A collaboration between the University of Otago and ESR has received a substantial government grant to lead an international team of scientists to sequence the genomes of all of New Zealand’s positive COVID-19 cases and track how the virus spread across New Zealand.
Dr Jemma Geoghegan, a Senior Lecturer from the University of Otago’s Department of Microbiology and Immunology, who is also an Associate Senior Scientist at the Institute of Environmental Science and Research (ESR), has been allocated $600,000 from the Ministry of Business, Innovation and Employment (MBIE) COVID-19 Innovation Acceleration Fund.
The $25 million total fund allows for the rapid development of innovative solutions by New Zealand-based entities in response to COVID-19, and aims to alleviate the direct impacts of the virus threat.
Dr Geoghegan will lead a 12-month project along with ESR lead bioinformatics researcher Dr Joep de Ligt. The aim of the project is to generate virus genomes from all of New Zealand’s confirmed positive cases.

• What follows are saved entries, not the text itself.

(** X6: the task aborts exactly when the boot fails: observed up to any
    number of loop passes it is still running when the driver answered
    success to the installation, the configuration and the configuration
    write, and it is aborted otherwise. *)
Theorem task_aborts_iff_boot_fails (w : world drv) (cmd_data sensor_data : Z)
  (data_len n : nat) :
  fst (task cmd_data sensor_data data_len n w) =
  if ((st_install w =? ESP_OK) && (st_config w =? ESP_OK) &&
      (st_boot_write w cmd_data =? ESP_OK))%bool
  then Done tt else Aborted.
Proof.
  destruct (task_shape cmd_data sensor_data data_len n w)
    as (w' & boot & evs & Hrun & _).
  rewrite Hrun. reflexivity.
Qed.

(** X5: after a successful boot the trace of the task is the start-up
    delay, the installation, the configuration and the configuration write,
    followed by the events of the loop, which for [n] passes hold [n] delays
    of the fixed interval and no call other than transfers, log lines and
    delays. *)
Theorem task_runs_after_boot (w : world drv) (cmd_data sensor_data : Z)
  (data_len n : nat) :
  st_install w = ESP_OK ->
  st_config w = ESP_OK ->
  st_boot_write w cmd_data = ESP_OK ->
  exists w' evs,
    task cmd_data sensor_data data_len n w = (Done tt, w') /\
    trace w' =
      trace w ++
      [EvDelay ticks_100ms;
       EvDriverInstall I2C_EXAMPLE_MASTER_NUM I2C_MODE_MASTER;
       EvParamConfig I2C_EXAMPLE_MASTER_NUM master_conf;
       EvCmdBegin I2C_EXAMPLE_MASTER_NUM
         [CmdStart; CmdWriteByte 0x90 true; CmdWriteByte 0x01 true;
          CmdWrite [cmd_data] true; CmdStop] ticks_1000ms] ++ evs /\
    delays evs = repeat ticks_100ms n /\
    forallb is_loop_event evs = true.
Proof.
  intros Hi Hc Hw.
  rewrite task_run, ads_init_boot_run. cbv zeta.
  rewrite Hi, Hc, Hw. cbn [Z.eqb ESP_OK].
  match goal with
  | |- context [ loop n sensor_data data_len ?w3 ] =>
      destruct (loop_events sensor_data data_len n w3)
        as (w' & evs & Hrun & Htr & _ & Hloop & Hdel & _)
  end.
  exists w', evs. cbn [trace] in Htr.
  split; [ exact Hrun | ].
  split; [ rewrite Htr, <- !app_assoc; reflexivity | ].
  split; assumption.
Qed.

(** X8: every event of the task, in every run and up to any number of
    passes, keeps to the fixed parameters: transfers go to port
    [I2C_EXAMPLE_MASTER_NUM] with the 1000 ms timeout in ticks, on framed
    links whose first byte, acknowledgment-checked, addresses the device
    0x48; delays are the 100 ms interval in ticks; the configuration is the
    compiled-in one; log lines carry the tag of the file. *)
Theorem task_events_keep_parameters (w : world drv) (cmd_data sensor_data : Z)
  (data_len n : nat) :
  exists evs,
    trace (snd (task cmd_data sensor_data data_len n w)) = trace w ++ evs /\
    Forall event_ok evs.
Proof.
  destruct (task_shape cmd_data sensor_data data_len n w)
    as (w' & boot & evs & Hrun & Htr & Hboot & Hevs & _).
  rewrite Hrun. cbn [snd]. eexists. split; [ exact Htr | ].
  constructor; [ reflexivity | ].
  constructor; [ reflexivity | ].
  apply Forall_app. split; assumption.
Qed.
(** A server that answers the first request and fails every later one. *)
Definition feed_once : Env :=
  {| BUSTIME_API_KEY := VStr "secret";
     requests_get := λ n _ _,
       if decide (n = 0) then
         ok [("vehicle",
              VList [raw_vehicle "3201" "20200302 10:15:00";
                     raw_vehicle "3207" "20200302 10:15:02"])]
       else internal_server_error;
     repr := λ _, "(object)";
     time_time := 1583144100 |}.

Section FileNames.
Variable env : Env.

(** The to_date of the save block of gather_bus_updates.py. *)
Definition to_date (st : State) : result string :=
  newest ← last (vehicles st); replace (Vehicle.timestamp newest) " " "@".

End FileNames.

(** Two iterations of gather_predictions.py against [feed], without a save. *)
Definition two_iterations : State :=
  (GatherPredictions.loop feed 2 3 initial).2.

(** The lists of gather_bus_updates.py with one vehicle, and with one more. *)
Definition one_parked : State := gathered initial [parked "3201"] [].

Definition two_parked : State := gathered one_parked [parked "3207"] [].

(** ** Fields, lines, seconds and labels *)

(** The lines printed among some events. *)
Definition printed (es : list event) : list string :=
  omap (λ e, match e with Print line => Some line | _ => None end) es.

(** The seconds slept among some events. *)
Definition slept (es : list event) : nat :=
  sum_list (omap (λ e, match e with Sleep secs => Some secs | _ => None end) es).

(** A 200 response whose JSON text holds [envelope] under bustime-response. *)
Definition carries (r : Response) (envelope : value) : Prop :=
  status_code r = 200%Z ∧
  ∃ body, json_loads_text r = Returns body ∧
          getitem body "bustime-response" = Returns envelope.

(** The fields of a vehicle record and of a prediction record, each with the
    key of the entry it is read from, in the order of the dict literals. *)
Definition VEHICLE_FIELDS : list (string * string) :=
  [("id", "vid"); ("timestamp", "tmstmp"); ("lat", "lat"); ("lon", "lon");
   ("destination", "des"); ("pattern_id", "pid"); ("pattern_distance", "pdist");
   ("trip_id", "tatripid"); ("speed", "spd"); ("passenger_load", "psgld")].

Definition PREDICTION_FIELDS : list (string * string) :=
  [("timestamp", "tmstmp"); ("stop_id", "stpid"); ("vehicle_id", "vid");
   ("predicted_time", "prdtm"); ("trip_id", "tatripid");
   ("distance_to_stop", "dstp")].

(** A row holds, column by column, what an entry has under the fields' keys. *)
Definition row_of (fields : list (string * string)) (entry : value) (row : Row)
    : Prop :=
  Forall2 (λ cell field, cell.1 = field.1 ∧ getitem entry field.2 = Returns cell.2)
    row fields.

(** An entry has every key the fields are read from. *)
Definition has_keys (fields : list (string * string)) (entry : value) : Prop :=
  Forall (λ key, ∃ x, getitem entry key = Returns x) fields.*2.

(** An object that has the keys read before the [i]-th field and lacks the
    key of that one. *)
Definition lacks_key (fields : list (string * string)) (i : nat) (key : string)
    (entry : value) : Prop :=
  ∃ kvs, entry = VDict kvs ∧ fields.*2 !! i = Some key ∧
         (∀ k, k ∈ take i fields.*2 → k ∈ kvs.*1) ∧ key ∉ kvs.*1.

(** From [st0] to [st]: the dictionaries there were are as they were, and
    every request made has been counted. *)
Definition proceeds (st0 st : State) : Prop :=
  heap st0 ⊆ heap st ∧
  ∃ es, trace st = trace st0 ++ es ∧
        CALLS_COUNT st = CALLS_COUNT st0 + length (requests es).

(** A file name of gather_bus_updates.py whose from_date is the timestamp of
    [oldest]. *)
Definition named_from (oldest : Vehicle.t) (path : string) : Prop :=
  ∃ from_date to_date,
    replace (Vehicle.timestamp oldest) " " "@" = Returns from_date ∧
    path = "vehicles" +:+ from_date +:+ "-" +:+ to_date +:+ ".csv".

(** Under each label of the frame stands the record at that position of
    the list, cell by cell, and no record before it equals it in every
    field. *)
Definition labelled_by_first_position {A} (row : A → Row) (records : list A)
    (df : Frame) : Prop :=
  ∀ i x, (i, x) ∈ df →
    ∃ r, first_occurrences (row <$> records) i r ∧ x = stored_row r.

(** An entry has, under every key the fields are read from, something
    pandas can hash. *)
Definition has_scalars (fields : list (string * string)) (entry : value) : Prop :=
  Forall (λ key, ∃ x, getitem entry key = Returns x ∧ scalar x) fields.*2.

(** A vehicle entry a record can be made of and saved: a str under tmstmp,
    and no list or dict under any of the ten keys. *)
Definition sound_vehicle (v : value) : Prop :=
  (∃ s, getitem v "tmstmp" = Returns (VStr s)) ∧ has_scalars VEHICLE_FIELDS v.

(** A prediction entry with a type code which, when it is an arrival, has no
    list or dict under any of the six keys. *)
Definition sound_prediction (p : value) : Prop :=
  (∃ typ, getitem p "typ" = Returns typ) ∧
  (arrival p → has_scalars PREDICTION_FIELDS p).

Their team of 14 world-leading experts in virus evolution and phylodynamics will create a user-friendly web browser application that will be available to the public online and will track and explain the evolution, epidemiology, population dynamics and transmission chains of COVID-19 in New Zealand.
An example of this type of application already in use is Nextstrain.org, which provides real-time tracking of pathogen evolution and is co-developed by team member Dr James Hadfield.

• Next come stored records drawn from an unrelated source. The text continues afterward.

(** * nn4omtf: input pipe helpers and runner

    A shallow embedding of [nn4omtf/network/input_pipe_helpers.py] and
    [nn4omtf/network/runner.py], with the properties of the bucketizers,
    the input pipeline and the runner's control flow stated over it.

    Conventions.
    - A Python call either returns or raises: [res A].
    - A float is [NaN], an infinity or a finite number.  Finite binary32
      and binary64 values are rationals and their comparisons are exact, so
      a finite float carries its rational value ([-0.0] and [0.0] compare
      equal and are both [Fin 0]).
    - Bin edges are finite numbers; the values that are put into bins are
      floats.
    - [np.digitize], [tf.one_hot] and the [tf.data] transformations are
      library code; they are modelled after their documented behaviour.
    - Constants of modules that are imported by the sources but are not part
      of them ([PIPE_MAPPING_TYPE], [PIPE_EXTRA_DATA_NAMES]) are Section
      variables, and so is what the pipeline takes from its environment: the
      content of the files, the clock, the number of cores and the random
      orders of the shuffles.
    - A dict that is shared between objects lives in a store and is
      handled by reference. *)

From Stdlib Require Import ZArith QArith Lqa Lia List Bool.
From stdpp Require Import gmap strings list fin_maps.
From Equations Require Import Equations.
Import ListNotations.

(** ** Python results *)

Inductive exn : Type :=
| ValueError (msg : string)
| NameError (name : string)
| ZeroDivisionError
| KeyboardInterrupt
| InvalidArgumentError (msg : string)
| OtherError (msg : string).

Inductive res (A : Type) : Type :=
| Ret (a : A)
| Raise (e : exn).
Arguments Ret {A} a.
Arguments Raise {A} e.

(** [res] is a monad; [x ← m; k] runs [k] on the value of [m] and lets an
    exception of [m] through. *)
#[export] Instance res_ret : MRet res := fun A a => Ret a.
#[export] Instance res_bind : MBind res := fun A B k m =>
  match m with
  | Ret a => k a
  | Raise e => Raise e
  end.
#[export] Instance res_fmap : FMap res := fun A B f m =>
  match m with
  | Ret a => Ret (f a)
  | Raise e => Raise e
  end.

(** ** Floats *)

Inductive float : Type :=
| NaN
| NegInf
| Fin (q : Q)
| PosInf.

Definition Qltb (a b : Q) : bool := negb (Qle_bool b a).

(** IEEE 754 [<]: false as soon as one side is NaN. *)
Definition flt (a b : float) : bool :=
  match a, b with
  | NaN, _ | _, NaN => false
  | _, NegInf => false
  | NegInf, _ => true
  | PosInf, _ => false
  | Fin _, PosInf => true
  | Fin p, Fin q => Qltb p q
  end.

(** IEEE 754 [<=]. *)
Definition fle (a b : float) : bool :=
  match a, b with
  | NaN, _ | _, NaN => false
  | NegInf, _ => true
  | _, PosInf => true
  | _, NegInf => false
  | PosInf, _ => false
  | Fin p, Fin q => Qle_bool p q
  end.

Definition is_nan (a : float) : bool :=
  match a with NaN => true | _ => false end.

(** The order numpy sorts and searches floats by: the IEEE order with NaN
    after everything else ([a < b || (b != b && a == a)]). *)
Definition np_less (a b : float) : bool :=
  flt a b || (is_nan b && negb (is_nan a)).

(** ** numpy.digitize *)

Module np.

(** [side='right']: the number of leading edges that are not above [v];
    on an ascending array this is the insertion point numpy's binary
    search returns. *)
Fixpoint searchsorted_right (a : list Q) (v : float) : nat :=
  match a with
  | [] => 0
  | e :: a' =>
      if np_less v (Fin e) then 0%nat else S (searchsorted_right a' v)
  end.

(** The monotonicity check of [digitize]: repeated leading values are
    skipped, the first two distinct values pick the direction, and the
    rest must not go against it. *)
Fixpoint skip_repeated (last : Q) (a : list Q) : list Q :=
  match a with
  | [] => []
  | x :: a' => if Qeq_bool x last then skip_repeated last a' else a
  end.

Fixpoint no_descent (last : Q) (a : list Q) : bool :=
  match a with
  | [] => true
  | next :: a' => if Qltb next last then false else no_descent next a'
  end.

Fixpoint no_ascent (last : Q) (a : list Q) : bool :=
  match a with
  | [] => true
  | next :: a' => if Qltb last next then false else no_ascent next a'
  end.

Inductive direction : Type := Increasing | Decreasing | NotMonotonic.

Definition monotonicity (a : list Q) : direction :=
  match a with
  | [] => Increasing
  | last :: a' =>
      match skip_repeated last a' with
      | [] => Increasing
      | next :: rest =>
          if Qltb last next
          then (if no_descent next rest then Increasing else NotMonotonic)
          else (if no_ascent next rest then Decreasing else NotMonotonic)
      end
  end.

(** [np.digitize(x, bins)] with the default [right=False]. *)
Definition digitize (x : float) (bins : list Q) : res Z :=
  match monotonicity bins with
  | NotMonotonic =>
      Raise (ValueError "bins must be monotonically increasing or decreasing")
  | Decreasing =>
      Ret (Z.of_nat (length bins)
           - Z.of_nat (searchsorted_right (rev bins) x))%Z
  | Increasing => Ret (Z.of_nat (searchsorted_right bins x))
  end.

End np.

(** ** tf.one_hot *)

Module tf.

(** A vector of [depth] entries, [1] at position [indices] and [0]
    elsewhere; an index outside [0, depth) gives the zero vector. *)
Definition one_hot (indices : Z) (depth : nat) : list Q :=
  map (fun j => if (indices =? Z.of_nat j)%Z then 1%Q else 0%Q) (seq 0 depth).

End tf.

(** ** input_pipe_helpers.py: the bucketizers of [_deserialize] *)

Definition prod_bucket_fn (out_class_bins : list Q) (x : float) : res Z :=
  np.digitize x out_class_bins.

(** Sign: 0 for negative, 1 for positive. *)
Definition prod_sgn_bucket_fn (x : float) : res Z :=
  np.digitize x [0%Q].

(** [omtf_bins = out_class_bins.copy(); omtf_bins.insert(0, 0)] *)
Definition omtf_bins (out_class_bins : list Q) : list Q :=
  0%Q :: out_class_bins.

Definition omtf_bucket_fn (out_class_bins : list Q) (x : float) : res Z :=
  k ← np.digitize x (omtf_bins out_class_bins); Ret (k - 1)%Z.

Definition omtf_sgn_bucket_fn (x : float) : res Z :=
  k ← np.digitize x [(-1.5)%Q; 0%Q]; Ret (k - 1)%Z.

(** ** input_pipe_helpers.py: [_deserialize] *)

(** The two hits variants of [HITS_TYPE]; every value other than
    [HITS_TYPE.FULL] selects the reduced array. *)
Inductive hits_kind : Type := REDUCED | FULL.

(** The features [tf.parse_single_example] reads from one record.  The
    components [prod_arr[PROD_IDX_PT]], [prod_arr[PROD_IDX_SIGN]],
    [omtf_arr[OMTF_IDX_PT]] and [omtf_arr[OMTF_IDX_SIGN]] are fields. *)
Record example : Type := {
  ex_hits_reduced : list float;
  ex_hits_full : list float;
  ex_prod_pt : float;
  ex_prod_sign : float;
  ex_omtf_pt : float;
  ex_omtf_sign : float;
  ex_pt_code : float
}.

Inductive scalar : Type :=
| SFloat (x : float)
| SInt (k : Z).

(** hits, pt label, sign label, extra data *)
Definition event : Type :=
  list float * list Q * list Q * list (string * scalar).

(** [tf.py_func]: what the Python function raises reaches the caller of the
    iterator as a TensorFlow error, [InvalidArgumentError] for a
    [ValueError], the only exception the bucketizers raise. *)
Definition py_func {A : Type} (r : res A) : res A :=
  match r with
  | Ret a => Ret a
  | Raise (ValueError msg) => Raise (InvalidArgumentError msg)
  | Raise _ => Raise (OtherError "UnknownError")
  end.

(** [dict([(k, v) for k, v in zip(names, vals)])] for tensors [vals]: only
    the tensors that [zip] pairs with a name are outputs, and only those
    are evaluated. *)
Definition fetch_named (names : list string) (vals : list (res scalar))
    : res (list (string * scalar)) :=
  mapM (fun kv => v ← kv.2; Ret (kv.1, v)) (zip names vals).

Section Deserialize.

Variable serialized : Type.
Variable parse_single_example : serialized -> res example.
Variable PIPE_EXTRA_DATA_NAMES : list string.

Definition _deserialize (x : serialized) (hits_type : hits_kind)
    (out_len : nat) (out_class_bins : list Q) : res event :=
  examples ← parse_single_example x;
  let hits_arr :=
    match hits_type with
    | FULL => ex_hits_full examples
    | REDUCED => ex_hits_reduced examples
    end in
  let pt_code := ex_pt_code examples in
  prod_pt_k ← py_func (prod_bucket_fn out_class_bins (ex_prod_pt examples));
  let prod_pt_label := tf.one_hot prod_pt_k out_len in
  prod_sign_k ← py_func (prod_sgn_bucket_fn (ex_prod_sign examples));
  let prod_sign_label := tf.one_hot prod_sign_k 2 in
  let omtf_sign_k := py_func (omtf_sgn_bucket_fn (ex_omtf_sign examples)) in
  let omtf_pt_k :=
    py_func (omtf_bucket_fn out_class_bins (ex_omtf_pt examples)) in
  let vals := [
    Ret (SFloat pt_code);
    Ret (SFloat (ex_prod_pt examples));
    Ret (SInt prod_pt_k);
    Ret (SInt prod_sign_k);
    Ret (SFloat (ex_omtf_pt examples));
    SInt <$> omtf_pt_k;
    SInt <$> omtf_sign_k
  ] in
  edata_dict ← fetch_named PIPE_EXTRA_DATA_NAMES vals;
  Ret (hits_arr, prod_pt_label, prod_sign_label, edata_dict).

End Deserialize.

(** ** tf.data *)

(** A dataset element together with the name of the file it was read from.
    The name is a ghost tag: no transformation looks at it. *)
Definition sourced (X : Type) : Type := string * X.

Module data.

Section Interleave.

Context {F X : Type} (map_func : F -> list X).

Definition slot_size (s : option (list X)) : nat :=
  match s with Some it => S (length it) | None => 0 end.

Definition work (ring : list (option (list X))) (input : list F) : nat :=
  sum_list_with slot_size ring + length ring
  + sum_list_with (fun f => 2 + length (map_func f)) input.

(** The iterator of [Dataset.interleave].  [ring] holds the
    [cycle_length] slots in visiting order, the current slot first; a
    slot is empty or holds the rest of an open element.  Each equation
    is one turn of the iterator's loop:
    - an open slot yields its next item, and after [block_length] items
      in a row the cycle advances;
    - an open slot at its end is closed and the cycle advances;
    - an empty slot opens the next input element, if there is one;
    - an empty slot with the input used up is never filled again and
      leaves the cycle. *)
Equations? cycle (block_length : nat) (ring : list (option (list X)))
    (block_index : nat) (input : list F) : list X
    by wf (work ring input) lt :=
  cycle _ [] _ _ := [];
  cycle block_length (Some (x :: it) :: ring) block_index input :=
    x :: (if decide (S block_index = block_length)
          then cycle block_length (ring ++ [Some it]) 0 input
          else cycle block_length (Some it :: ring) (S block_index) input);
  cycle block_length (Some [] :: ring) _ input :=
    cycle block_length (ring ++ [None]) 0 input;
  cycle block_length (None :: ring) _ (f :: input) :=
    cycle block_length (Some (map_func f) :: ring) 0 input;
  cycle block_length (None :: ring) _ [] := cycle block_length ring 0 [].
Proof.
  all: unfold work; rewrite ?sum_list_with_app, ?length_app; simpl; lia.
Qed.

(** [Dataset.interleave(map_func, cycle_length, block_length)] *)
Definition interleave (cycle_length block_length : nat) (input : list F)
    : res (list X) :=
  if decide (cycle_length = 0%nat)
  then Raise (InvalidArgumentError "`cycle_length` must be > 0")
  else if decide (block_length = 0%nat)
  then Raise (InvalidArgumentError "`block_length` must be > 0")
  else Ret (cycle block_length (replicate cycle_length None) 0 input).

(** [Dataset.flat_map(map_func)] *)
Definition flat_map (input : list F) : res (list X) :=
  Ret (concat (map map_func input)).

End Interleave.

(** [Dataset.repeat(count)], as the first [n] elements of the repeated
    stream.  [epoch e] is the content of pass number [e] over the
    repeated dataset; a negative [count] repeats without end, unless the
    dataset is empty. *)
Definition repeat {X : Type} (count : Z) (epoch : nat -> res (list X))
    (n : nat) : res (list X) :=
  let passes := if (count <? 0)%Z then n else Z.to_nat count in
  es ← mapM epoch (seq 0 passes);
  Ret (take n (concat es)).

(** [Dataset.batch(batch_size)]: consecutive groups of [batch_size]
    elements, the last one possibly shorter. *)
Definition batch {X : Type} (batch_size : nat) (l : list X)
    : list (list X) :=
  map (fun i => take batch_size (drop (i * batch_size) l))
      (seq 0 ((length l + batch_size - 1) / batch_size)).

End data.

(** ** input_pipe_helpers.py: [setup_input_pipe] *)

(** What one [get_next] gives: an event, or a batch of events. *)
Inductive pulled : Type :=
| One (e : sourced event)
| Many (b : list (sourced event)).

Record placeholder : Type := { ph_shape : list nat }.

Dr Geoghegan’s team’s advanced use of genomic data will be critically important to New Zealand during the wait for a safe and effective vaccine, she says.
“When combined with geographic information we will be able to reveal pathways of viral spread (including from the global population) domestically and at the community level.

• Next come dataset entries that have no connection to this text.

(** A requested value that the [||] of the clamp lets through: one that is
    neither [NaN] nor zero. *)
Definition usable (requested : option JS.number) : option JS.number :=
  match requested with
  | Some v => if JS.num_truthy v then Some v else None
  | None => None
  end.

(** The type rule: [mcq] exactly when the options markup is non-empty after
    trimming. *)
Definition specType (q : MockRoute.RawQuestion) : QType :=
  if bool_decide (JS.trim (default EmptyString (MockRoute.options_html q)) = EmptyString)
  then value else mcq.

(** The remaining time: [durationSeconds*1000 - (now - sessionStart)]. *)
Definition specRemaining (durationSeconds : JS.number) (now sessionStart : Z) : JS.number :=
  JS.num_add (JS.num_mul durationSeconds (JS.Num 1000))
    (JS.Num (- inject_Z (now - sessionStart))).

(** Equality of numbers as values. *)
Definition num_eqb (x y : JS.number) : bool :=
  match x, y with
  | JS.Num a, JS.Num b => Qeq_bool a b
  | JS.Infinity, JS.Infinity | JS.NegInfinity, JS.NegInfinity => true
  | _, _ => false
  end.

(** ** Notions used in the proofs *)

(** A string that does not begin with whitespace. *)
Definition startsClean (s : string) : Prop :=
  match s with EmptyString => True | String c _ => JS.isWhiteSpace c = false end.

Definition isSextet (n : N) : Prop := (n < 64)%N.
Lemma testbit_above w z i : in_range w z -> 0 <= w <= i -> Z.testbit z i = false.
Proof.
  intros Hz Hi. rewrite <- (Z.mod_small z (2 ^ w)) by apply Hz.
  by apply Z.mod_pow2_bits_high.
Qed.

Lemma wrap_testbit w z i :
  0 <= w -> 0 <= i -> Z.testbit (wrap w z) i = Z.testbit z i && (i <? w).
Proof.
  intros. unfold wrap. destruct (Z.ltb_spec i w).
  - rewrite Z.mod_pow2_bits_low by lia. by rewrite andb_true_r.
  - rewrite Z.mod_pow2_bits_high by lia. by rewrite andb_false_r.
Qed.

Lemma bits_in_range w z : 0 <= w -> 0 <= z -> (forall i, w <= i -> Z.testbit z i = false) -> in_range w z.
Proof.
  intros Hw Hz Hbits. enough (z = wrap w z) as -> by by apply wrap_range. symmetry. apply Z.bits_inj'.
  intros i Hi. rewrite wrap_testbit by done. destruct (Z.ltb_spec i w); [by rewrite andb_true_r|].
  by rewrite Hbits by done.
Qed.

(** Setting and clearing flags stays within the type. *)
Lemma in_range_lor w x y : 0 <= w -> in_range w x -> in_range w y -> in_range w (Z.lor x y).
Proof.
  intros Hw Hx Hy. apply bits_in_range; [done|apply Z.lor_nonneg; unfold in_range in *; lia|]. intros i Hi.
  by rewrite Z.lor_spec, (testbit_above w x), (testbit_above w y) by (done || lia).
Qed.

Lemma in_range_ldiff w x y : 0 <= w -> in_range w x -> in_range w (Z.ldiff x y).
Proof.
  intros Hw Hx. apply bits_in_range; [done|apply Z.ldiff_nonneg; unfold in_range in *; lia|]. intros i Hi.
  by rewrite Z.ldiff_spec, (testbit_above w x) by (done || lia).
Qed.

(** Two numbers of the same width with the same bytes are equal. *)
Lemma byte_of_inj n x y :
  0 <= n -> in_range (8 * n) x -> in_range (8 * n) y ->
  (forall i, 0 <= i < n -> byte_of x i = byte_of y i) -> x = y.
Proof.
  intros Hn Hx Hy Hb. apply Z.bits_inj'. intros k Hk.
  destruct (decide (k < 8 * n)).
  - assert (0 <= k / 8 < n) as Hkn by (split; [by apply Z.div_pos|apply Z.div_lt_upper_bound; lia]).
    specialize (Hb _ Hkn).
    apply (f_equal (fun b => Z.testbit b (k mod 8))) in Hb.
    pose proof (Z.mod_pos_bound k 8 ltac:(lia)).
    rewrite !byte_of_testbit in Hb by lia.
    rewrite <- Z.div_mod in Hb by lia.
    assert ((k mod 8 <? 8) = true) as Hlt by lia.
    by rewrite Hlt, !andb_true_r in Hb.
  - by rewrite !(testbit_above (8 * n)) by (done || lia).
Qed.
End integers.

(** ** Sets *)

(** Two sets that are together larger than a set containing both meet. *)
Lemma quorum_meet `{Countable A} (X P Q : gset A) :
  P ⊆ X -> Q ⊆ X -> size X < size P + size Q -> exists a, a ∈ P /\ a ∈ Q.
Proof.
  intros HP HQ Hsz. destruct (decide (P ∩ Q = ∅)) as [He|Hne].
  - assert (P ## Q) as Hd by set_solver.
    apply size_union in Hd.
    assert (size (P ∪ Q) <= size X) by (apply subseteq_size; set_solver). lia.
  - apply set_choose_L in Hne as [a Ha]. exists a. set_solver.
Qed.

“These results can be used to direct public health interventions such as quarantine, highlight transmission hotspots to target community testing and assess the impact of other interventions such as travel restrictions and border closures.”
Until recently, studies of viral outbreaks have been retrospective, where the evolution and spread of a virus within a population is only realised after the fact, she says.
“Now however, advances in the next generation sequencing can generate whole viral genomes directly from patient samples within hours of the sample being received.”
Analyses of genomic data have played an important role in tracking the epidemiology and evolution of the virus in real time, and there has been an enormous global effort to contribute and share genomic data to inform local authorities and the international community about key aspects of the pandemic.
This has led to a greater understanding of different COVID-19 outbreaks, and its spread.
As part of ESR’s strategy, it has invested in genomics capability and technology to support infectious disease surveillance and genomics research.
The use of genomics in surveillance has been done in close collaboration and support of the Ministry of Health.
The scale and speed with which this pandemic developed and needed to be tracked led ESR to invest in additional technology to leverage the strengths of both Illumina and Oxford Nanopore sequencing to increase capacity to over 200 genomes a week.
Under a Ministry of Health contract, ESR has processed urgent samples, as determined by epidemiological investigations and public health professionals within 48 hours.
Dr Geoghegan’s project will focus on a wider investigation of all genomes that arrived in New Zealand.
This will provide a valuable data source for future monitoring and in the potential event of a second wave.
Co-lead researcher Dr de Ligt says the project will also enable scientists to understand how to manage and reduce the impact of outbreaks on vulnerable communities.
“During the 2009 flu pandemic, the mortality rate among Māori was 2.5 times the rate of non-Māori,” he says.
Data from Māori communities will be incorporated into the project results, under the guidance of Māori biostatistician Andrew Sporle.